Faulkner’s A rose for Emily Essay
A Rose for Emily is one of the better known works of Faulkner since as a short story it has been included in several anthologies and collective works. The story itself is quite unique in the manner that is told to the reader since the narrator represents the collective voice of the town where Emily dwelled. Additionally, the story develops a variety of symbols and a theme dependent on secrets which are gruesomely revealed at the end. In such a manner, this story is much closer to the work done by other American gothic writers such as Edgar Allan Poe. However, the meaning and the symbolism of the story remain far more important than comparisons with other writers (Napierkowski, 1998).
The first symbolic value comes from the way the story is narrated itself since it is the collective voice of the town which is telling the story (Napierkowski, 1998). This could be a symbol of how the world saw Emily and her house which was once the grandest house on the most important street of the town but which changing times and fashion, it became an eyesore amongst other eyesores. Additionally, the character of Emily herself acts as a symbol since the townspeople give her begrudging respect out of her old family name and her aristocratic background. However, the secret that she has is quite interesting and quite disturbing.
As a symbol, the town respects her since she is one of the few bastions of the traditional values left in the city. While the town of Jefferson has rushed towards modernization and towards development, figures such as Emily Grierson remained focused on keeping things as they are. They do not sully themselves by mixing with the locals or by being bullied by those of a seemingly lower social stature. In fact, Emily is able to keep the entire town at bay while she herself does something which is actually quite revolting and psychotic.
Of course the townspeople might have got their hint at Emily being different when she fell in love with a man who was much lower in social standing than her and even worse was a Yankee (Napierkowski, 1998). Additionally, her refusal to bury her father immediately after his death might also have been a clue towards them understanding that Emily had some severe issues with life but since they respected her as a symbol and an institution, no one could dare to question her actions at all.

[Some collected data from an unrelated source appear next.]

(* ===== verification/ProxyTrust.v ===== *)
(** Who a request comes from ([internal/trustedproxy], [server/proxyguard.go], the
    chain part of [internal/serverconfig/load.go], the onion part of
    [internal/serverconfig/config.go] and [server/main.go]): the configured chain
    of proxies, the client address it resolves, and the dial of Admit computed
    from a request. *)

From S2P Require Import Prelude Bytes Utf8 Wire Json Filter ClientGate EnvMerge NetIP TrustList Guard Behavior Abuse Engine Attack Gate Admit.
Local Open Scope Z_scope.

(** * Requests *)

(** What the code reads of an [http.Request]; [rq_Header] is [Header.Get] and
    [rq_Pass] the [gate_pass] of the query. *)
Record HTTPRequest := mkHTTPRequest {
  rq_RemoteAddr : str;
  rq_Host : str;
  rq_TLS : bool;
  rq_Header : str -> str;
  rq_Pass : str
}.

(** [strings.Split] at a one-byte separator. *)
Fixpoint split_on (x : ascii) (s : str) : list str :=
  match s with
  | [] => [[]]
  | c :: s' => if byte_eqb c x then [] :: split_on x s' else match split_on x s' with [] => [[c]] | y :: ys => (c :: y) :: ys end
  end.

Section unicode.
Context {U : Unicode}.

(** * Providers *)

Record Provider := mkProvider {
  pv_Name : str;
  pv_HeaderTrust : bool;
  pv_NeedsFile : bool;
  pv_Trusted : str -> bool;
  pv_ClientIP : HTTPRequest -> option str
}.

Definition cf_header : str := lit "Cf-Connecting-Ip".

Definition cloudflare_ClientIP (r : HTTPRequest) : option str :=
  match TrimSpace (rq_Header r cf_header) with
  | [] => None
  | raw => IP_String <$> ParseIP raw
  end.

Definition cloudflare (trust : list IPNet) : Provider := mkProvider (lit "cloudflare") true true (containsIP trust) cloudflare_ClientIP.
Definition direct (trust : list IPNet) : Provider := mkProvider (lit "direct") false false (containsIP trust) (fun _ => None).
Definition none (_ : list IPNet) : Provider := mkProvider (lit "none") false false (fun _ => true) (fun _ => None).

(** The registry after every [init]. *)
Definition registry (name : str) : option (list IPNet -> Provider) :=
  if str_eqb name (lit "cloudflare") then Some cloudflare
  else if str_eqb name (lit "direct") then Some direct
  else if str_eqb name (lit "none") then Some none
  else None.

(** * The chain *)

Inductive chain_error := ProviderRequired | UnknownProvider (part : str) | EmptyTrustSet (name : str) | NothingUsable | NilProvider.

Fixpoint parse_names (seen : list str) (parts : list str) : res chain_error (list str) :=
  match parts with
  | [] => Ok []
  | part :: parts' =>
      let name := ToLower (TrimSpace part) in
      if match name with [] => true | _ => bool_decide (name ∈ seen) end then parse_names seen parts'
      else match registry name with
      | None => Err (UnknownProvider part)
      | Some _ => match parse_names (name :: seen) parts' with Ok names => Ok (name :: names) | Err e => Err e end
      end
  end.

Definition ParseChain (raw : str) : res chain_error (list str) :=
  let lowered := ToLower (TrimSpace raw) in
  if match lowered with [] => true | _ => str_eqb lowered (lit "false") end then Err ProviderRequired
  else match parse_names [] (split_on ","%char raw) with
  | Ok [] => Err ProviderRequired
  | r => r
  end.

Record Chain := mkChain { ch_order : list Provider; ch_names : list str }.

Definition nets_of (sets : gmap str (list IPNet)) (name : str) : list IPNet := default [] (sets !! name).

(** The header providers in listed order; an unregistered name calls a nil
    function. *)
Fixpoint header_providers (sets : gmap str (list IPNet)) (names : list str) : res chain_error (list Provider) :=
  match names with
  | [] => Ok []
  | name :: names' =>
      match registry name with
      | None => Err NilProvider
      | Some build =>
          if pv_HeaderTrust (build []) then
            match nets_of sets name with
            | [] => Err (EmptyTrustSet name)
            | nets => match header_providers sets names' with Ok ps => Ok (build nets :: ps) | Err e => Err e end
            end
          else header_providers sets names'
      end
  end.

Definition fallback (sets : gmap str (list IPNet)) (names : list str) (name : str) : list Provider :=
  if bool_decide (name ∈ names) then match registry name with Some build => [build (nets_of sets name)] | None => [] end else [].

Definition NewChain (names : list str) (sets : gmap str (list IPNet)) : res chain_error Chain :=
  match header_providers sets names with
  | Err e => Err e
  | Ok ps =>
      match ps ++ fallback sets names (lit "direct") ++ fallback sets names (lit "none") with
      | [] => Err NothingUsable
      | order => Ok (mkChain order names)
      end
  end.

Record Outcome := mkOutcome {
  oc_ClientIP : str; oc_RemoteIP : str; oc_Provider : str; oc_Trusted : bool; oc_Reject : bool; oc_Reason : str
}.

Over the course of the story we eventually know that not only has Emily killed her lover when he wanted to leave her, she also kept his rotting body in the house and slept next to it for many years until she died. The woman whom the town respected due to her position in society was actually a cold blooded murderer and indulged in necrophilia. Of course, society itself must share the blame for making her this way since it was her father who thought of her to be so socially better than anyone else that he did not let her date and refused the men who wanted to marry her. It does seem like Emily was desperate for human contact and love even if it was just a dead body.
It seems that Emily has spent her life in a constant battle. She was fighting against the will of her father while she was trying to win his love and remain the good daughter. She was fighting to keep her lover with her even though he wanted to go away and the only way she could think of to keep him with her was to take his life. She fought to keep the world outside her house and maintain a safe distance so her secret could not be discovered and she won all those battles in one way or the other and she also lost them at the same time. Her father loved her but that love destroyed her life; her lover left her by a death which was caused by Emily herself and the town invaded her house and discovered all her secrets once she had died.
In my opinion, while I personally reacted with disgust and surprise as the secret was revealed, I later took another look at the story and my reactions became quite different. I do think that despite being a murderer and a psychotic criminal, Emily was also a victim of the burdens and expectations which were placed on her. Her father wanted her to be something which she did not want to be, her lover wanted her to live life without her which she could not and the town expected her to be a perfect citizen and a model institution as a reminder of the past glories. While Emily may have failed others, I feel happy that she eventually managed to live exactly like she wanted to.
“A Rose for Emily: Introduction.” Short Stories for Students. Ed. Marie Rose Napierkowski. Vol. 6. Detroit: Gale, 1998. eNotes.com. January 2006. 26 May 2007. .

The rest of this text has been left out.